All home repair and decor projects should be done with caution. Although a project may seem easy, often times it is more difficult than expected. Installing corner shelving is fairly simple, but it should not be done without knowledge of proper installation. You do not need many supplies, and it should not take you too long to do unless the space is large and you have a lot of shelves to hang.
Things You'll Need
- Wood or shelving
- Tape measure
- Wall connectors
- Wood glue
Installing Corner Shelves
Buy the wood you will use for your shelves, if you prefer making the shelves yourself. If you would rather skip that step, then purchase pre-made shelves that have been cut, sanded, and painted.
Measure how much wall space you have on each side of the corner. It is important to know how much space you have so that the shelves fit properly. If the shelves are longer than the wall's width, then you will need to cut and sand the ends of each shelf to fit properly.
If your shelves are pre-made, skip Step 3, and go to Step 4.
Cut your wood down to size using your saw, or electric saw if preferred, after measuring your wall space. Be sure to sand all of the edges and cut each shelf equally.

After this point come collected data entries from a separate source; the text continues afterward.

(** C9: the catalog's dwarf has size medium, speed 20, constitution +2 and
    charisma -2, the specials Darkvision, Stonecunning, Weapon Familiarity
    and Stability, a saving_throws Modifier with the two +2 bonuses against
    poison and against spells, a +1 attack bonus against orcs and
    goblinoids, a +4 armor class bonus against giants, +2 appraise and craft
    Modifiers for stone or metal, the languages Common and Dwarven, the
    bonus languages Giant, Gnome, Goblin, Orc, Terran and Undercommon, and
    Fighter as favored class; it has no other feature. *)
Theorem legacy_dwarf_literals :
  let dwarf := dnd35.srd.dwarf in
  let feature := dnd35.feature (dnd35.features dwarf) in
  let note (s : string) := dnd35.FModifier
    {| dnd35.descriptions := [s]; dnd35.subbonuses := [] |} in
  dnd35.name dwarf = "Dwarf" /\
  dnd35.size dwarf = dnd35.srd.medium /\
  dnd35.magnitude (dnd35.size dwarf) = 0 /\
  dnd35.speed dwarf = 20 /\
  feature "constitution" = Some (dnd35.FInt 2) /\
  feature "charisma" = Some (dnd35.FInt (-2)) /\
  feature "darkvision" = Some (dnd35.FSpecial dnd35.srd.darkvision) /\
  dnd35.special_name dnd35.srd.darkvision = "Darkvision" /\
  feature "stonecunning" = Some (dnd35.FSpecial dnd35.srd.stonecunning) /\
  dnd35.special_name dnd35.srd.stonecunning = "Stonecunning" /\
  feature "weapon_familiarity"
  = Some (dnd35.FSpecial {| dnd35.special_name := "Weapon Familiarity";
                            dnd35.named_modifiers := [] |}) /\
  feature "stability" = Some (dnd35.FSpecial dnd35.srd.stability) /\
  dnd35.special_name dnd35.srd.stability = "Stability" /\
  feature "saving_throws"
  = Some (dnd35.FModifier
      {| dnd35.descriptions :=
           [ "+2 racial bonus on saving throws against poison.";
             "+2 racial bonus on saving throws against spells and spell-like effects." ];
         dnd35.subbonuses := [] |}) /\
  feature "attack_bonus"
  = Some (note "+1 racial bonus on attack rolls against orcs and goblinoids.") /\
  feature "armor_class"
  = Some (note "+4 dodge bonus to Armor Class against monsters of the giant type.") /\
  feature "appraise"
  = Some (note "+2 racial bonus on Appraise checks that are related to stone or metal items.") /\
  feature "craft"
  = Some (note "+2 racial bonus on Craft checks that are related to stone or metal.") /\
  (dnd35.features dwarf).*1
  = ["constitution"; "charisma"; "darkvision"; "stonecunning";
     "weapon_familiarity"; "stability"; "saving_throws"; "attack_bonus";
     "armor_class"; "appraise"; "craft"] /\
  dnd35.languages dwarf = ["Common"; "Dwarven"] /\
  dnd35.bonus_languages dwarf
  = Some ["Giant"; "Gnome"; "Goblin"; "Orc"; "Terran"; "Undercommon"] /\
  dnd35.favored_class dwarf = Some "Fighter".
Proof.
  cbv zeta. repeat split; reflexivity.
Qed.

(** ** Further properties of the core model *)

(** *** Progression and ClassLevel: indexing *)

Lemma list_getitem_negative {A : Type} (l : list A) (i : Z) :
  - Z.of_nat (length l) <= i < 0 ->
  list_getitem l i = list_getitem l (i + Z.of_nat (length l)).
Proof.
  intros Hi. rewrite (list_getitem_index l (i + _)) by lia.
  unfold list_getitem.
  destruct (Z.ltb_spec i 0) as [_|]; [|lia].
  destruct (Z.leb_spec 0 (i + Z.of_nat (length l))) as [_|]; [|lia].
  destruct (Z.ltb_spec (i + Z.of_nat (length l)) (Z.of_nat (length l)))
    as [_|]; [|lia].
  reflexivity.
Qed.

Lemma list_getitem_out_of_range {A : Type} (l : list A) (i : Z) :
  i < - Z.of_nat (length l) \/ Z.of_nat (length l) <= i ->
  list_getitem l i = Raise IndexError.
Proof.
  intros Hi. unfold list_getitem.
  destruct (Z.ltb_spec i 0) as [Hn|Hn].
  - destruct (Z.leb_spec 0 (i + Z.of_nat (length l))) as [|_]; [lia|done].
  - destruct (Z.leb_spec 0 i) as [_|]; [|lia].
    destruct (Z.ltb_spec i (Z.of_nat (length l))) as [|_]; [lia|done].
Qed.

Section progression_extras.
Context {num : Numbers}.
Implicit Types (p : Progression.t) (c : Class.t).

(** X1: indexing a Progression of length [n] follows Python's list
    indexing: an index [0 <= i < n] gives the Modifier at position [i], an
    index [-n <= i < 0] the Modifier at position [i + n], counted from the
    end, and any other index raises [IndexError]. *)
Theorem Progression_getitem_ranges p (i : Z) :
  (0 <= i < Progression.len p ->
   exists m, Progression._modifiers p !! Z.to_nat i = Some m /\
             Progression.getitem p i = Ok m) /\
  (- Progression.len p <= i < 0 ->
   exists m, Progression._modifiers p !! Z.to_nat (i + Progression.len p) = Some m /\
             Progression.getitem p i = Ok m) /\
  (i < - Progression.len p \/ Progression.len p <= i ->
   Progression.getitem p i = Raise IndexError).
Proof.
  unfold Progression.getitem, Progression.len. split; [|split].
  - intros Hi. rewrite list_getitem_index by lia.
    destruct (lookup_lt_is_Some_2 (Progression._modifiers p) (Z.to_nat i))
      as [m Hm]; [lia|].
    exists m. by rewrite Hm.
  - intros Hi. rewrite list_getitem_negative, list_getitem_index by lia.
    destruct (lookup_lt_is_Some_2 (Progression._modifiers p)
                (Z.to_nat (i + Z.of_nat (length (Progression._modifiers p)))))
      as [m Hm]; [lia|].
    exists m. by rewrite Hm.
  - apply list_getitem_out_of_range.
Qed.

(** X3: a ClassLevel whose level is negative reads its Progressions from
    the end: when [-n <= L < 0] for a Progression of length [n], the bonus
    is the one of level [L + n]; when [L < -n] the lookup raises
    [IndexError]. *)
Theorem ClassLevel_negative_level c (L : Z) :
  L < 0 ->
  ((- Progression.len (Class.base_attack_bonus c) <= L ->
    ClassLevel.base_attack_bonus (ClassLevel.init c L)
    = ClassLevel.base_attack_bonus
        (ClassLevel.init c (L + Progression.len (Class.base_attack_bonus c)))) /\
   (L < - Progression.len (Class.base_attack_bonus c) ->
    ClassLevel.base_attack_bonus (ClassLevel.init c L) = Raise IndexError)) /\
  ((- Progression.len (Class.fort_save c) <= L ->
    ClassLevel.fort_save (ClassLevel.init c L)
    = ClassLevel.fort_save
        (ClassLevel.init c (L + Progression.len (Class.fort_save c)))) /\
   (L < - Progression.len (Class.fort_save c) ->
    ClassLevel.fort_save (ClassLevel.init c L) = Raise IndexError)) /\
  ((- Progression.len (Class.ref_save c) <= L ->
    ClassLevel.ref_save (ClassLevel.init c L)
    = ClassLevel.ref_save
        (ClassLevel.init c (L + Progression.len (Class.ref_save c)))) /\
   (L < - Progression.len (Class.ref_save c) ->
    ClassLevel.ref_save (ClassLevel.init c L) = Raise IndexError)) /\
  ((- Progression.len (Class.will_save c) <= L ->
    ClassLevel.will_save (ClassLevel.init c L)
    = ClassLevel.will_save
        (ClassLevel.init c (L + Progression.len (Class.will_save c)))) /\
   (L < - Progression.len (Class.will_save c) ->
    ClassLevel.will_save (ClassLevel.init c L) = Raise IndexError)).
Proof.
  intros HL.
  unfold ClassLevel.base_attack_bonus, ClassLevel.fort_save,
    ClassLevel.ref_save, ClassLevel.will_save, ClassLevel.init,
    Progression.getitem, Progression.len.
  cbn [ClassLevel.class_ ClassLevel.level].
  repeat split; intros Hlen;
    solve [ apply list_getitem_negative; lia
          | apply list_getitem_out_of_range; lia ].
Qed.

(** What is assumed of a Modifier built from a value. *)
Hypothesis int_new : forall v ty, Modifier_int (Modifier_new v ty) = v.
Hypothesis type_new : forall v ty, Modifier_type (Modifier_new v ty) = Some ty.

(** X2: a Progression built from a name and a sequence of values has as
    many Modifiers as values; iterating over it gives, in order, Modifiers
    whose integers are the values, all of the ModifierType named by the
    name. *)
Theorem Progression_init_values (modifier_name : string) (values : list Z) :
  Progression.len (Progression.init modifier_name values)
  = Z.of_nat (length values) /\
  Modifier_int <$> Progression.iter (Progression.init modifier_name values)
  = values /\
  Forall (fun m => Modifier_type m = Some {| mt_name := modifier_name |})
         (Progression.iter (Progression.init modifier_name values)).
Proof.
  unfold Progression.len, Progression.iter, Progression.init.
  cbn [Progression._modifiers]. split; [|split].
  - by rewrite length_map.
  - induction values as [|v values IH]; [done|].
    cbn. by rewrite int_new, IH.
  - induction values as [|v values IH]; [by constructor|].
    cbn. constructor; [apply type_new|done].
Qed.

End progression_extras.

Lemma Progression_getitem_ranges_witness :
  exists m,
    Progression._modifiers (Class.fort_save sample.fighter)
      !! Z.to_nat (-1 + Progression.len (Class.fort_save sample.fighter)) = Some m /\
    Progression.getitem (Class.fort_save sample.fighter) (-1) = Ok m.
Proof.
  refine (proj1 (proj2 (@Progression_getitem_ranges spec_numbers
                          (Class.fort_save sample.fighter) (-1))) _).
  vm_compute. split; [discriminate|reflexivity].
Defined.

Lemma ClassLevel_negative_level_witness :
  ClassLevel.ref_save (ClassLevel.init sample.fighter (-4)) = Raise IndexError.
Proof.
  refine (proj2 (proj1 (proj2 (proj2 (@ClassLevel_negative_level spec_numbers
            sample.fighter (-4) _)))) _).
  - lia.
  - vm_compute. reflexivity.
Defined.

Lemma Progression_init_values_witness :
  Modifier_int <$> Progression.iter (Progression.init (num := spec_numbers)
                                       "will_save" [0; 0; 1])
  = [0; 0; 1].
Proof.
  refine (proj1 (proj2 (@Progression_init_values spec_numbers
                          spec_int_new spec_type_new "will_save" [0; 0; 1]))).
Defined.

(** *** AbilityScore and Size: how the derived modifiers move *)

Section score_extras.
Context {num : Numbers}.
Implicit Types (a b : AbilityScore.t) (sz : Size.t).

Hypothesis int_new : forall v ty, Modifier_int (Modifier_new v ty) = v.

(** X4: adding integers to an AbilityScore composes, adding 0 changes
    nothing, and adding [2 * k] raises the modifier by exactly [k]. *)
Theorem AbilityScore_add_steps a (x y k : Z) :
  AbilityScore.add (AbilityScore.add a x) y = AbilityScore.add a (x + y) /\
  AbilityScore.add a 0 = a /\
  Modifier_int (AbilityScore.modifier (AbilityScore.add a (2 * k)))
  = Modifier_int (AbilityScore.modifier a) + k.
Proof.
  destruct a as [s]. unfold AbilityScore.add, AbilityScore.modifier.
  cbn [AbilityScore.score]. rewrite !int_new. split; [|split].
  - f_equal. lia.
  - f_equal. lia.
  - replace (s + 2 * k - 10) with (s - 10 + k * 2) by lia.
    apply Z.div_add. lia.
Qed.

Determine the perfect angle, height, and width for each shelf. You also want to make sure you leave 12 inches of space between each shelf so you have enough room to store things on them. Make wall markings with your pencil so the shelves are hung exactly where they will be level and even on both walls. Mark where each bracket will be installed so there is even support underneath the shelf in several different areas.
Drill the wall connectors into the walls for added support and stability underneath the shelves. Then install the brackets and screw them into the walls.
Create the Shelf
Lay the shelves on top of the brackets.
Place the level on top of each shelf to determine if it is level or not. Once you know everything is leveled off and secure, use wood glue to attach the shelves to the brackets supporting them underneath.
Place a few objects on the areas of the shelves where they have been glued underneath to the brackets. This causes more pressure that will help secure the bond between the brackets and shelving.